Contract nr: FAIR-CT96-1714
Project nr: 1714
Project type: SC
Starting date: 01/03/1997
Duration: 48 months
Total cost: 1,393,319 EUR
EC Contribution: 1,215,000 EUR
Scientific Officer: Richard HARDWICK
Research topic: Plant health

The cyst nematode Heterodera schachtii is a major sugarbeet crop pest in Europe. Very few effective nematicides are on the market and increasing environmental concerns will most probably result in restricting these toxic chemicals in Europe in the next few years. Therefore, the introduction of cyst nematode resistance into sugarbeet is a priority target for the sugarbeet companies.

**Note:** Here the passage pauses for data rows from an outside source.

Lemma Qmax_cases (a b : Q) : (Qmax a b = a ∨ Qmax a b = b) ∧ (a <= Qmax a b)%Q ∧ (b <= Qmax a b)%Q.
Proof.
  unfold Qmax. destruct (Qle_bool a b) eqn:E.
  - apply Qle_bool_iff in E. split; [now right|]. split; [exact E | apply Qle_refl].
  - split; [now left|]. split; [apply Qle_refl|].
    destruct (Qlt_le_dec a b) as [Hlt | Hle]; [|exact Hle].
    apply Qlt_le_weak, Qle_bool_iff in Hlt. congruence.
Qed.

Lemma max_fold (l : list (option Q)) (acc : option Q) :
  (∀ a, acc = Some a → ∃ mx, foldl max_step acc l = Some mx ∧ (a <= mx)%Q)
  ∧ (∀ v, Some v ∈ l → ∃ mx, foldl max_step acc l = Some mx ∧ (v <= mx)%Q)
  ∧ (∀ mx, foldl max_step acc l = Some mx → acc = Some mx ∨ Some mx ∈ l).
Proof.
  revert acc. induction l as [|x l IH]; intros acc; cbn [foldl].
  - split; [|split].
    + intros a ->. exists a. split; [reflexivity | apply Qle_refl].
    + intros v Hv. now apply elem_of_nil in Hv.
    + intros mx ->. now left.
  - destruct (IH (max_step acc x)) as (IHa & IHl & IHm).
    split; [|split].
    + intros a ->. destruct x as [v|]; cbn in *.
      * destruct (IHa _ eq_refl) as (mx & Hmx & Hle). exists mx. split; [exact Hmx|].
        destruct (Qmax_cases a v) as (_ & Ha & _). now apply Qle_trans with (Qmax a v).
      * exact (IHa _ eq_refl).
    + intros v Hv. apply elem_of_cons in Hv as [<- | Hv]; [|now apply IHl].
      destruct acc as [a|]; cbn in *.
      * destruct (IHa _ eq_refl) as (mx & Hmx & Hle). exists mx. split; [exact Hmx|].
        destruct (Qmax_cases a v) as (_ & _ & Hv). now apply Qle_trans with (Qmax a v).
      * exact (IHa _ eq_refl).
    + intros mx Hmx. destruct (IHm mx Hmx) as [Hacc | Hin];
        [|right; apply elem_of_cons; now right].
      destruct x as [v|]; [|now left]. destruct acc as [a|]; cbn in Hacc.
      * injection Hacc as Hacc. destruct (Qmax_cases a v) as ([Hq | Hq] & _).
        -- left. congruence.
        -- right. apply elem_of_cons. left. congruence.
      * right. apply elem_of_cons. now left.
Qed.

Lemma indexOf_spec (l : list (option Q)) (x : Q) :
  (∃ v, Some v ∈ l ∧ (v == x)%Q) →
  ∃ (i : nat) (v : Q),
    indexOf l x = Z.of_nat i
    ∧ l !! i = Some (Some v) ∧ (v == x)%Q
    ∧ ∀ (j : nat) (w : Q), (j < i)%nat → l !! j = Some (Some w) → ¬ (w == x)%Q.
Proof.
  induction l as [|y l IH]; intros (v & Hin & Hv).
  - now apply elem_of_nil in Hin.
  - cbn [indexOf].
    destruct (match y with Some u => Qeq_bool u x | None => false end) eqn:E.
    + destruct y as [u|]; [|discriminate]. apply Qeq_bool_iff in E.
      exists 0%nat, u. repeat split; try assumption. intros j w Hj. lia.
    + destruct IH as (i & u & Hi & Hl & Hu & Hfirst).
      { apply elem_of_cons in Hin as [<- | Hin]; [|now exists v].
        apply Qeq_bool_iff in Hv. congruence. }
      exists (S i), u. rewrite Hi.
      assert ((Z.of_nat i <? 0) = false) as -> by (apply Z.ltb_ge; lia).
      split; [lia|]. split; [exact Hl|]. split; [exact Hu|].
      intros [|j] w Hj Hw.
      * cbn in Hw. injection Hw as ->. intros Hx. apply Qeq_bool_iff in Hx. congruence.
      * apply (Hfirst j w); [lia | exact Hw].
Qed.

Since interspecific crossing-in of natural resistance genes causes tremendous problems in sugarbeet, we propose the design and evaluation of a novel genetic basis for nematode resistance in plants. The proposed strategy for genetic engineering resistance to cyst nematodes in sugarbeet aims at selectively destroying the nematode-induced feeding sites (syncytia) in sugarbeet roots. Sedentary nematodes (cyst and root knot nematodes) are absolutely dependent on the formation and maintenance of plant feeding sites. The strategy requires a chimeric construct consisting of a nematode-induced plant promoter that is more or less specifically active in the feeding site, and a cytotoxic gene.

Several plant promoters that are activated (or down-regulated) in the nematode feeding sites (NFS) have been identified. These promoters will be tested in sugarbeet by fusion to a reporter gene and analysis of their expression in transgenic roots. This will allow a confirmation that the isolated promoters are strongly induced (or down-regulated) in the feeding sites of H. schachtii in sugarbeet roots. As a cytotoxic gene, the barnase gene, a natural ribonuclease gene, will be fused to the nematode-induced promoters. A second chimeric gene containing a promoter which is down-regulated fused to the barstar (an inhibitor of barnase) gene will be used to inactivate unwanted expression of the barnase gene outside of the feeding structure. The barnase/barstar system has been successfully applied for the selective destruction of another tissue resulting in the engineering of male sterility in e.g. oilseed rape and corn. The proposed project encompasses the cloning and transformation into sugarbeet of the corresponding 'nematode resistance' (NR) constructs using the promoters which are induced or down-regulated in syncytia. A first nematological evaluation will be carried out on A. rhizogenes-transformed sugarbeet root cultures, that will allow a rapid selection of the chimeric gene combinations that confer nematode resistance. The work will be complemented by detailed molecular and functional analyses of the induced promoters to allow the design of an improved construct that has more specific feeding-site expression. Finally, on the basis of the obtained data, optimised constructs will be transformed into sugarbeet and the resulting transgenic plants will be evaluated for nematode resistance in vitro and in the greenhouse.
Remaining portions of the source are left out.